=== Begin Enclosure ===

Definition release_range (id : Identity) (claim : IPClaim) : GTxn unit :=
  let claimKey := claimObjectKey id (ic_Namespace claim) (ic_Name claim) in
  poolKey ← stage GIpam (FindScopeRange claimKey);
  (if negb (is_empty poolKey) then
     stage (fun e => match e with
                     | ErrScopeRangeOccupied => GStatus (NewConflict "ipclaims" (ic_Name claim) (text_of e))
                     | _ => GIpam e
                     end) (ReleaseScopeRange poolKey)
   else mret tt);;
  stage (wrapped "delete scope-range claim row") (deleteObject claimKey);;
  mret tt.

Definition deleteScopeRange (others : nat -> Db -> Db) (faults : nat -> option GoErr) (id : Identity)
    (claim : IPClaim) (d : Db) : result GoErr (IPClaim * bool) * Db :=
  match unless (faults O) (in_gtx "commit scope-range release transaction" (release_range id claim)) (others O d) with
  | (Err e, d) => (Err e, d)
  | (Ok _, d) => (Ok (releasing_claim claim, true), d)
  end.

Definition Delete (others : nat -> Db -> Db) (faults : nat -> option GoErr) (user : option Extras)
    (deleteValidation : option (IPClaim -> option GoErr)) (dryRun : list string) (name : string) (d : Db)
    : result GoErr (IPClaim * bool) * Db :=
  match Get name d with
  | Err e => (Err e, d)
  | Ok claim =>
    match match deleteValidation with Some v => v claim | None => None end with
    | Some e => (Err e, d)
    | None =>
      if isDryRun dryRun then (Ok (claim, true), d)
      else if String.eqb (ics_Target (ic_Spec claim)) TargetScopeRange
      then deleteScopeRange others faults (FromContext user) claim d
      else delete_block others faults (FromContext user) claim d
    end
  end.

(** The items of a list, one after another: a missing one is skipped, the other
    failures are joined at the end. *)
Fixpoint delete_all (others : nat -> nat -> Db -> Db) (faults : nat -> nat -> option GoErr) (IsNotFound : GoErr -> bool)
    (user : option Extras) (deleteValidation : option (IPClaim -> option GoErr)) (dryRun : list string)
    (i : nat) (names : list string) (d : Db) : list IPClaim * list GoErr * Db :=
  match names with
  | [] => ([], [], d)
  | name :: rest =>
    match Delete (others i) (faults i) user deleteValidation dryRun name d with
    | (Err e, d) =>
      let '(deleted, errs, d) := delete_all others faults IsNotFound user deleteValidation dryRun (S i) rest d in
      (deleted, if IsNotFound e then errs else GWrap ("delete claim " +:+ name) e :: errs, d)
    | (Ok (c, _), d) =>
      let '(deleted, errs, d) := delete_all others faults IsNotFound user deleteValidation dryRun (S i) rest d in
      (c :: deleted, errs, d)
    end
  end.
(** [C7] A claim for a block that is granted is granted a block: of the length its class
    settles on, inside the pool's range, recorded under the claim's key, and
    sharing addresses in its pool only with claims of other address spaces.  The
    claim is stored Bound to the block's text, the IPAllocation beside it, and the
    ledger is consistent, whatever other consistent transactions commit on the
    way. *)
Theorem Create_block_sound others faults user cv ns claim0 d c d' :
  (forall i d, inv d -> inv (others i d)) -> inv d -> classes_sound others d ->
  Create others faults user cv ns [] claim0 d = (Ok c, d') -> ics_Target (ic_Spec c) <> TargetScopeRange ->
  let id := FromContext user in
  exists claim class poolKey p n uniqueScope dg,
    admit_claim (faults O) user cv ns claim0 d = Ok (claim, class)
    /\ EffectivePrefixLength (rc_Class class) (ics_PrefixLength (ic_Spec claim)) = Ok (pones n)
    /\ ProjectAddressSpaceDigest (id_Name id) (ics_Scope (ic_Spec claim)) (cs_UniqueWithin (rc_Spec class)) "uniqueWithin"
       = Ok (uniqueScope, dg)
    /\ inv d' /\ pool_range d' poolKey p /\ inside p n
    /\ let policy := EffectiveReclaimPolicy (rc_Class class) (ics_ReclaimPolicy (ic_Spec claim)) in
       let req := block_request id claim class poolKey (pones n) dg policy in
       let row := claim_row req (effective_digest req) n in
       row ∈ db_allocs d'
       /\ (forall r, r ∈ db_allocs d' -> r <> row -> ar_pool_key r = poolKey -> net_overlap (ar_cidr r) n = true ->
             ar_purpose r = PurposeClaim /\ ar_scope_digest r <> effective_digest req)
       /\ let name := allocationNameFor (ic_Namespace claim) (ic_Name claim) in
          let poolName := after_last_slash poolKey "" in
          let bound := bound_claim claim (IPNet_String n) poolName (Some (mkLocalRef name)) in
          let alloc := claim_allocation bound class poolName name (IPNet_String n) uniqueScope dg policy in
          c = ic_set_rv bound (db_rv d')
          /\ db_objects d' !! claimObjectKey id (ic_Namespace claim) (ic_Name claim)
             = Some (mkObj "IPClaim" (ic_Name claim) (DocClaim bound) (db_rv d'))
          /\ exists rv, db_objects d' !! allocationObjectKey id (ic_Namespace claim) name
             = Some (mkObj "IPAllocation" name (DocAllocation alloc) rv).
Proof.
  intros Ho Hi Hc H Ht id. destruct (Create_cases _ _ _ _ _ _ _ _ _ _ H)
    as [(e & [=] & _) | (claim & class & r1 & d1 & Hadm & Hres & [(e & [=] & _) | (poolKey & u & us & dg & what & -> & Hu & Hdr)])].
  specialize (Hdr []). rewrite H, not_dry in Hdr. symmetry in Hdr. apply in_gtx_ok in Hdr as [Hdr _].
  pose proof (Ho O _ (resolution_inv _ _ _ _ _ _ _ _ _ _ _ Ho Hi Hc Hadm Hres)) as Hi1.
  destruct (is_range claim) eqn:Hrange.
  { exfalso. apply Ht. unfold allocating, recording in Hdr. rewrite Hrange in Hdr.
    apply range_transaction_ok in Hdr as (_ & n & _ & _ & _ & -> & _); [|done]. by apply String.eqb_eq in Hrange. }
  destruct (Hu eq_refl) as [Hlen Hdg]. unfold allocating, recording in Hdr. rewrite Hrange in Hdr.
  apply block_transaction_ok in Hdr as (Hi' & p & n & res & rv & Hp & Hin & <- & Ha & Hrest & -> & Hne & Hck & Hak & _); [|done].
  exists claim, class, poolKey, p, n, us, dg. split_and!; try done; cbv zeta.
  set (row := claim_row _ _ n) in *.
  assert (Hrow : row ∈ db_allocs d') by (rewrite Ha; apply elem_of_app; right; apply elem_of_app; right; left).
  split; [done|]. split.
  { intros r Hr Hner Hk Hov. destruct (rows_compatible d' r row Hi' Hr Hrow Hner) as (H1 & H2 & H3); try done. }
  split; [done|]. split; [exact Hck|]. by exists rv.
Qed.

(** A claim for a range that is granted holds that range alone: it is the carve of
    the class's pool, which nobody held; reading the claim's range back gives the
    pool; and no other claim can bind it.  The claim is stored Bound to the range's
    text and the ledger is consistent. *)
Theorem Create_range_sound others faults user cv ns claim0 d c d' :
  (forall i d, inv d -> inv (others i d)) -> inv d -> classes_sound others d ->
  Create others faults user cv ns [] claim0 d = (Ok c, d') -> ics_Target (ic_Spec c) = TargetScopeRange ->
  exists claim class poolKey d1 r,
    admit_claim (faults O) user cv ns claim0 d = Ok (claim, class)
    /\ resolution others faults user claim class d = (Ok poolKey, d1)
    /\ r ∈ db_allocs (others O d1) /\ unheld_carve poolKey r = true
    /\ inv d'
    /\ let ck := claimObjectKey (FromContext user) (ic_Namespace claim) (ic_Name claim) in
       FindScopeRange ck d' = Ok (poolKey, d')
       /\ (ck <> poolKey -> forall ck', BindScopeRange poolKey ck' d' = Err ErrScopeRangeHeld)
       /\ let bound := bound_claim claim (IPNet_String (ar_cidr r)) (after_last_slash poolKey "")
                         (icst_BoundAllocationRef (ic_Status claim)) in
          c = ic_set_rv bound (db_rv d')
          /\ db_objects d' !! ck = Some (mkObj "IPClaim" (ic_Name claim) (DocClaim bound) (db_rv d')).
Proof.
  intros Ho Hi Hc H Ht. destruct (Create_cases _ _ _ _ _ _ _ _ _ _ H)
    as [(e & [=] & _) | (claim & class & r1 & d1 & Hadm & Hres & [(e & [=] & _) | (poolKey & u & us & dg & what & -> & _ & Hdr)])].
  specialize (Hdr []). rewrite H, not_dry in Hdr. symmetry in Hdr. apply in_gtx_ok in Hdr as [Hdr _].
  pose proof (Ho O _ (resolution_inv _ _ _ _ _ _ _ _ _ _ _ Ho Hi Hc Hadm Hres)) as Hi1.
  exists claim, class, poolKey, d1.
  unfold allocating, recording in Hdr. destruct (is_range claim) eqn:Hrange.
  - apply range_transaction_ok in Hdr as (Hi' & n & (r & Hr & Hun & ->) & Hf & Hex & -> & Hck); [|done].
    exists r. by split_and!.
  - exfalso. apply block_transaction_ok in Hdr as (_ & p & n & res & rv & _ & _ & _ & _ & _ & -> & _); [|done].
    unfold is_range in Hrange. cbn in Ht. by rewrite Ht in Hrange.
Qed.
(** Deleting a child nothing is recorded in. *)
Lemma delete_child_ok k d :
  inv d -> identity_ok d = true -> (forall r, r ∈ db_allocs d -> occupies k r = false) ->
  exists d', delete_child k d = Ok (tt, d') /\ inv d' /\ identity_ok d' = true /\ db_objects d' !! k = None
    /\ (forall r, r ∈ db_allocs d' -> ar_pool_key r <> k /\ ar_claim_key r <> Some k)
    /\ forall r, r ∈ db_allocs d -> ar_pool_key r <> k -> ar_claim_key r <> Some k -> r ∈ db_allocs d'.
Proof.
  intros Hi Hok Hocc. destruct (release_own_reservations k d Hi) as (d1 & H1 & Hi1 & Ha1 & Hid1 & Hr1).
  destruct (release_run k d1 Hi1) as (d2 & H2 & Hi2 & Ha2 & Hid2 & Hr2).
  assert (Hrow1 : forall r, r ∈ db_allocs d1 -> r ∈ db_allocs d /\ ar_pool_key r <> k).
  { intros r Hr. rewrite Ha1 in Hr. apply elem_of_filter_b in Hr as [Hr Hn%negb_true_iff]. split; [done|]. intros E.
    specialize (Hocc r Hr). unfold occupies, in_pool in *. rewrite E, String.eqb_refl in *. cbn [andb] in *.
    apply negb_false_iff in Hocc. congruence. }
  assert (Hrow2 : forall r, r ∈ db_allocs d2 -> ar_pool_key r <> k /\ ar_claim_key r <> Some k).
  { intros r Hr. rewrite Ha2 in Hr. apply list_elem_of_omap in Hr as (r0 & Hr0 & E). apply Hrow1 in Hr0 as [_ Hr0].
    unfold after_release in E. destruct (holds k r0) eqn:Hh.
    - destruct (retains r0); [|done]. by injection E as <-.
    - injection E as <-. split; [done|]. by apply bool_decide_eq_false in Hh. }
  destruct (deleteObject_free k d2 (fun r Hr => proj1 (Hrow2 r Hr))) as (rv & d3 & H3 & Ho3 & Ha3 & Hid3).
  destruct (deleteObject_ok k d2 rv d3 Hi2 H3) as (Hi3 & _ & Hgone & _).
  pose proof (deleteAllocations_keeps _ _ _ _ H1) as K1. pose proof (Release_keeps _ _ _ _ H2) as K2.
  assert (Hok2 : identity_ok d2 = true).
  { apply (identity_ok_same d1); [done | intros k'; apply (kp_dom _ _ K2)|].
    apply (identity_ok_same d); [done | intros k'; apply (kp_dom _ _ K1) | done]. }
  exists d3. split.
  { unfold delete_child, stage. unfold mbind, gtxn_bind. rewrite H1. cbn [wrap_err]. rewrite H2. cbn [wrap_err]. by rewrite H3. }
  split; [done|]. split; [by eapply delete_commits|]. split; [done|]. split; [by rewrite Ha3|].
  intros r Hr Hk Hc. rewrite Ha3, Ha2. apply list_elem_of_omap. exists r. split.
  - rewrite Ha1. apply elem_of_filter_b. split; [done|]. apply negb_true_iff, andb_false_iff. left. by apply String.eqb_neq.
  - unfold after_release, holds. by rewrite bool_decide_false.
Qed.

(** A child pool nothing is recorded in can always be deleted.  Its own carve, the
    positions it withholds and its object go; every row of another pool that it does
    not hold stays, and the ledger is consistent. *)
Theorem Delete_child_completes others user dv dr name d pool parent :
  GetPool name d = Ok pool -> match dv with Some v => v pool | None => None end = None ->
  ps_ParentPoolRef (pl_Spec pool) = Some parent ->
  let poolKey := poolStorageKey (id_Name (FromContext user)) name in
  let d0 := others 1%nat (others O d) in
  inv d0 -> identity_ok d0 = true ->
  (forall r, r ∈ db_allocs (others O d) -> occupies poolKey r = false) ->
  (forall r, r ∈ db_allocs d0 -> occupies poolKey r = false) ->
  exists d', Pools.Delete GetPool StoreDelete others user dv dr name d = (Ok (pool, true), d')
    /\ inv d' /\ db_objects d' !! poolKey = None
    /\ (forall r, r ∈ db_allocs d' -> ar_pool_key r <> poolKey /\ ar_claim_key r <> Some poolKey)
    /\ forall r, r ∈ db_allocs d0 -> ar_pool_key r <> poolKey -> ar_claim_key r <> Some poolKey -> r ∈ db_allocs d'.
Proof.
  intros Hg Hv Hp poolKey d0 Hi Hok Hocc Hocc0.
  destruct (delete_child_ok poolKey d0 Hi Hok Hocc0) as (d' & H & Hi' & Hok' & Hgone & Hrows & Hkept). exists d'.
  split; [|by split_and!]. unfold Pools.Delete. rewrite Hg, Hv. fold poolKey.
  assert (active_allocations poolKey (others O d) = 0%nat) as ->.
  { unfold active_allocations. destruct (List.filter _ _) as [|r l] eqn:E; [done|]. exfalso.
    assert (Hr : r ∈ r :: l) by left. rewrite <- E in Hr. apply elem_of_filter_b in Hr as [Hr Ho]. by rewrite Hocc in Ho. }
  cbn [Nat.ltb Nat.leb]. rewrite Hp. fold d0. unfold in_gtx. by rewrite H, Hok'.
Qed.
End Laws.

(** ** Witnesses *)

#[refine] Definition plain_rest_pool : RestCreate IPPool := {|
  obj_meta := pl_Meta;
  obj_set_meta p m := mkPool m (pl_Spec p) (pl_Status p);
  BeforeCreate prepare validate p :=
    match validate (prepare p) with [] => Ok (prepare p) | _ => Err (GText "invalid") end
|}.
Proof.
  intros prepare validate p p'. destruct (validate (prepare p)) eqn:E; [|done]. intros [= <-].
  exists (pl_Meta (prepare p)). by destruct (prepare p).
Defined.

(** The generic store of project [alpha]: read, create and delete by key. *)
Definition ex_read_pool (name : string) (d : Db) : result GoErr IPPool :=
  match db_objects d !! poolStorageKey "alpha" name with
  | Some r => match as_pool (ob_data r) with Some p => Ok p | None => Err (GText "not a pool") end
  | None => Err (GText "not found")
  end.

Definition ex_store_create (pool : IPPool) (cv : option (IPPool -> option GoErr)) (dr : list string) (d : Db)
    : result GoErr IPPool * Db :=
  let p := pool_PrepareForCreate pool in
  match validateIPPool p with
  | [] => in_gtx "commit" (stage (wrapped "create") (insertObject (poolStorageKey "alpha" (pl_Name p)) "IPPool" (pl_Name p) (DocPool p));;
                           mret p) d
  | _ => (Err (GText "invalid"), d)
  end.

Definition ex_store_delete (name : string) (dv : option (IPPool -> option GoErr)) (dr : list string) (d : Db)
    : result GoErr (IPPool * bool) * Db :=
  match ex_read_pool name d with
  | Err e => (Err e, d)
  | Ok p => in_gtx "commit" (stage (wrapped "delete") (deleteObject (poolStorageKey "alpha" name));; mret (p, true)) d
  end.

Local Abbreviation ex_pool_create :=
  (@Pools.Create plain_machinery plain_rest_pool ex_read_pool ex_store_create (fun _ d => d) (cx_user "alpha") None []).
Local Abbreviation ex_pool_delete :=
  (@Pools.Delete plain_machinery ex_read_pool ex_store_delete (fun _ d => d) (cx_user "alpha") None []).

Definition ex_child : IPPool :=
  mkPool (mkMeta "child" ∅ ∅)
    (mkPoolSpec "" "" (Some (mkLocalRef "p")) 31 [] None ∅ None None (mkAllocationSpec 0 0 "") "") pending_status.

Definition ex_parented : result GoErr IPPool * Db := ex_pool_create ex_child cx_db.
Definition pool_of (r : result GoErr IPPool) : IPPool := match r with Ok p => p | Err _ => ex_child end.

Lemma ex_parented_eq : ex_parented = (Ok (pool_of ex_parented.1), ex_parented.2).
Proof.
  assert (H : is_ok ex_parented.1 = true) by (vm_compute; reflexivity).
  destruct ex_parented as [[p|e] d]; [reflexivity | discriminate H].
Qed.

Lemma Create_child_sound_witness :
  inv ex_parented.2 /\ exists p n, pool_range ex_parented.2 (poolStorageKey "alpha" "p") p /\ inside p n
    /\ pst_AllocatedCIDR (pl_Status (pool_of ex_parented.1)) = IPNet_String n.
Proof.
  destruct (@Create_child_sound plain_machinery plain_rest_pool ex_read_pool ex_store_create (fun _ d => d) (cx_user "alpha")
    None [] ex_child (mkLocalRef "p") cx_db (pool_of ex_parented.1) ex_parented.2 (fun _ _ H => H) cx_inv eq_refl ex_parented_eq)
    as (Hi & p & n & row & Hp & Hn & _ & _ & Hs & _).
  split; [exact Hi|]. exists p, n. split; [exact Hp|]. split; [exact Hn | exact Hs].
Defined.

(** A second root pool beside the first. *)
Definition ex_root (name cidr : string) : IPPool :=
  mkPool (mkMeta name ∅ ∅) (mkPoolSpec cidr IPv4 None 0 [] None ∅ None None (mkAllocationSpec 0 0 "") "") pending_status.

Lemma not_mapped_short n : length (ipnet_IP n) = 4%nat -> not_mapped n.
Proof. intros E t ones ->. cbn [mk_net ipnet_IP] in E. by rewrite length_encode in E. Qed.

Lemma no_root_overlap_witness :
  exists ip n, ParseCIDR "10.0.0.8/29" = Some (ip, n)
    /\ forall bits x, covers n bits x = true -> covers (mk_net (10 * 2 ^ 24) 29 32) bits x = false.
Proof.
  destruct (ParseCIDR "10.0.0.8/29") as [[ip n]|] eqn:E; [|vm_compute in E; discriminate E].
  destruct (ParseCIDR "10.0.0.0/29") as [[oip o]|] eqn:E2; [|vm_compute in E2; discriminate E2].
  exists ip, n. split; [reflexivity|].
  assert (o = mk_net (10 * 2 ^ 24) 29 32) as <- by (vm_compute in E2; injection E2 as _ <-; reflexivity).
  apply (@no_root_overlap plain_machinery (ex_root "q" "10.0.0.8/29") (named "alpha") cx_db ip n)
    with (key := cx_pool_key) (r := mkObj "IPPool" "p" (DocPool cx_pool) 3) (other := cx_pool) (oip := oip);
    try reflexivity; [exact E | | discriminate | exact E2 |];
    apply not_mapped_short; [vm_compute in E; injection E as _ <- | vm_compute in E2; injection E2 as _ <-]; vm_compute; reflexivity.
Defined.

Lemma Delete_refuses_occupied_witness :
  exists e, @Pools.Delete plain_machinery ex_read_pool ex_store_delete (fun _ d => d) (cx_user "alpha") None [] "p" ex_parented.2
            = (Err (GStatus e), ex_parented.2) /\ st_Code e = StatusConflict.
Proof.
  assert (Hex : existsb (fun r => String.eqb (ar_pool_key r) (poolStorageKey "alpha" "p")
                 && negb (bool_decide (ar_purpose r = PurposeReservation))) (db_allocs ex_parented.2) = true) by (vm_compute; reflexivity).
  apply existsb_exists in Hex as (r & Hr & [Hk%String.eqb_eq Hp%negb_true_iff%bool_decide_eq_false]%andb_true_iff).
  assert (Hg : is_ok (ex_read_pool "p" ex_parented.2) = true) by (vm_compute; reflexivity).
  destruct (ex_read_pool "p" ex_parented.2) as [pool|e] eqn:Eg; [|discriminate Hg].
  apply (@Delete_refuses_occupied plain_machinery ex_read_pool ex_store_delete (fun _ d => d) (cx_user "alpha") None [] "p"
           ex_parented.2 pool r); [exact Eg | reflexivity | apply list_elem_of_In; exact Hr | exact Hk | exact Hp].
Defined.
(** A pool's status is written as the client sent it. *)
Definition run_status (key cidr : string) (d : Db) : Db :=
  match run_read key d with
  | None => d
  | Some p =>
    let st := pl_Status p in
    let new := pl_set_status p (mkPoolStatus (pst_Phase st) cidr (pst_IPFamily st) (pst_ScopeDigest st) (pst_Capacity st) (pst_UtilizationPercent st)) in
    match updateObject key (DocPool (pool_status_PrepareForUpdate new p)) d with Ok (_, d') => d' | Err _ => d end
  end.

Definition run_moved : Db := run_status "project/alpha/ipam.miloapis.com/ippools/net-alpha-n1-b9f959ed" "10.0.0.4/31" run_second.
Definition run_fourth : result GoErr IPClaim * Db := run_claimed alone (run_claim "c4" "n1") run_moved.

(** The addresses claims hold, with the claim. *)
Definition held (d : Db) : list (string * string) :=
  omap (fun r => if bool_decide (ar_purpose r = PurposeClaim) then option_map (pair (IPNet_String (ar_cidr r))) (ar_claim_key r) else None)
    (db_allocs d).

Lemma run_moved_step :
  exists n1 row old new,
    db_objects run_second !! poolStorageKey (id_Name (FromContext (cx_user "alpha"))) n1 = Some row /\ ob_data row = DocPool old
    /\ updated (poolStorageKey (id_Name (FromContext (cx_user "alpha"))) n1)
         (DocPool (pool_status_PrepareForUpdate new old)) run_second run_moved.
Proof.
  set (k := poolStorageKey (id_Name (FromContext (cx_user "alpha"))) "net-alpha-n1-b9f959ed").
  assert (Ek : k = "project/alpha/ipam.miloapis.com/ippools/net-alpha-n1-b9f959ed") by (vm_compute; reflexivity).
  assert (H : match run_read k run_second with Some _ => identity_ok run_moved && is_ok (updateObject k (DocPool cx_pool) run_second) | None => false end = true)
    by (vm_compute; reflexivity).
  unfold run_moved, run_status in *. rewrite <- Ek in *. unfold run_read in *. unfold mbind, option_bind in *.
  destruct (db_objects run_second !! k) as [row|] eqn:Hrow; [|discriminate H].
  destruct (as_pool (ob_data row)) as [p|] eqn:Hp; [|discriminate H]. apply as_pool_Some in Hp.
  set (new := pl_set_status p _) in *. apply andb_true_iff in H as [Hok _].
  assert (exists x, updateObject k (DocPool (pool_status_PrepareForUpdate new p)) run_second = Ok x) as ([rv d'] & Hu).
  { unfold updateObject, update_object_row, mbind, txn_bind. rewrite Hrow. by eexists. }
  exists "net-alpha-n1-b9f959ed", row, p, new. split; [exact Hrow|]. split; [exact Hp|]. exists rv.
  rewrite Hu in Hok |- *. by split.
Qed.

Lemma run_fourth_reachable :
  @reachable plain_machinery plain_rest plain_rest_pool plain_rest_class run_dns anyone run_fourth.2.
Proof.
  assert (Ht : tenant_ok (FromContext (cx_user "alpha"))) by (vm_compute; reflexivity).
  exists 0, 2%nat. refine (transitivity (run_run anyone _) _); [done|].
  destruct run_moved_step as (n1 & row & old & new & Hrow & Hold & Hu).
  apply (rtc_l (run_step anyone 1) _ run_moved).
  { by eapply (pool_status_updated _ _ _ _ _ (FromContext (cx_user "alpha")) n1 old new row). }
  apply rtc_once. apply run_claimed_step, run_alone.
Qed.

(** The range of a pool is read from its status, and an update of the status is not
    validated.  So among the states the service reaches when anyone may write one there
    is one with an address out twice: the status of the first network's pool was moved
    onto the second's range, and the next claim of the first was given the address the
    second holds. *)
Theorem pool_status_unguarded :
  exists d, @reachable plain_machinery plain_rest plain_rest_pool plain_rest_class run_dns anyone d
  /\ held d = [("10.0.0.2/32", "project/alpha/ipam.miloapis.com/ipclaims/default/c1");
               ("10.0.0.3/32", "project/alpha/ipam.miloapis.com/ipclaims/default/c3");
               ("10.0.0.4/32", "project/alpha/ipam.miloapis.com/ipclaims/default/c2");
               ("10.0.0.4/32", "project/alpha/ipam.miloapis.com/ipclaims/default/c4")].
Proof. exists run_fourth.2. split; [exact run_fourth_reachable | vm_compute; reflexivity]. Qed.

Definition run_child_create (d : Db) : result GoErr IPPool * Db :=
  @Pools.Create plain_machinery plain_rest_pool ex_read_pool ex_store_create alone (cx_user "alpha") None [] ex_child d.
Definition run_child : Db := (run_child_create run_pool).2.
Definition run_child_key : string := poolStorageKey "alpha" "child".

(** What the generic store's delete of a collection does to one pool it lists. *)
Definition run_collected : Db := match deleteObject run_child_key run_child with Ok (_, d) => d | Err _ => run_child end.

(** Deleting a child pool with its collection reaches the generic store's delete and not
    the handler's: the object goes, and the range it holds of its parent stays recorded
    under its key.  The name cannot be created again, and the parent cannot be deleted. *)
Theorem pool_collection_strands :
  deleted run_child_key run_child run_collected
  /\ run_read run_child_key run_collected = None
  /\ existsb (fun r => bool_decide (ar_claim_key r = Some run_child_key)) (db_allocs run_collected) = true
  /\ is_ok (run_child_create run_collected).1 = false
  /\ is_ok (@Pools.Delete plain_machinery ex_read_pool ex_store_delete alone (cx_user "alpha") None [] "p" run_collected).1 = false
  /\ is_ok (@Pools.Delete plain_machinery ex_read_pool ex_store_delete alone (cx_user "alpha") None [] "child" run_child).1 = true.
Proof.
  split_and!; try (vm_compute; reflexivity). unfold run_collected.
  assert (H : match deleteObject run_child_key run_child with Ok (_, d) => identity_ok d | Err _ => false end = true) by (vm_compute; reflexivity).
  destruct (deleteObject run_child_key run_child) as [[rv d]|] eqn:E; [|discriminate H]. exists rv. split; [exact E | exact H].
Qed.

=== End Enclosure ===

◆ WHAT IS BEING ASKED
Find "Definition ex_parented : result" in the entries above and copy that whole line exactly, then each line after it through the line that contains "destruct (@Create_child_sound plain_machinery".

◆ RESULT
Definition ex_parented : result GoErr IPPool * Db := ex_pool_create ex_child cx_db.
Definition pool_of (r : result GoErr IPPool) : IPPool := match r with Ok p => p | Err _ => ex_child end.

Lemma ex_parented_eq : ex_parented = (Ok (pool_of ex_parented.1), ex_parented.2).
Proof.
  assert (H : is_ok ex_parented.1 = true) by (vm_compute; reflexivity).
  destruct ex_parented as [[p|e] d]; [reflexivity | discriminate H].
Qed.

Lemma Create_child_sound_witness :
  inv ex_parented.2 /\ exists p n, pool_range ex_parented.2 (poolStorageKey "alpha" "p") p /\ inside p n
    /\ pst_AllocatedCIDR (pl_Status (pool_of ex_parented.1)) = IPNet_String n.
Proof.
  destruct (@Create_child_sound plain_machinery plain_rest_pool ex_read_pool ex_store_create (fun _ d => d) (cx_user "alpha")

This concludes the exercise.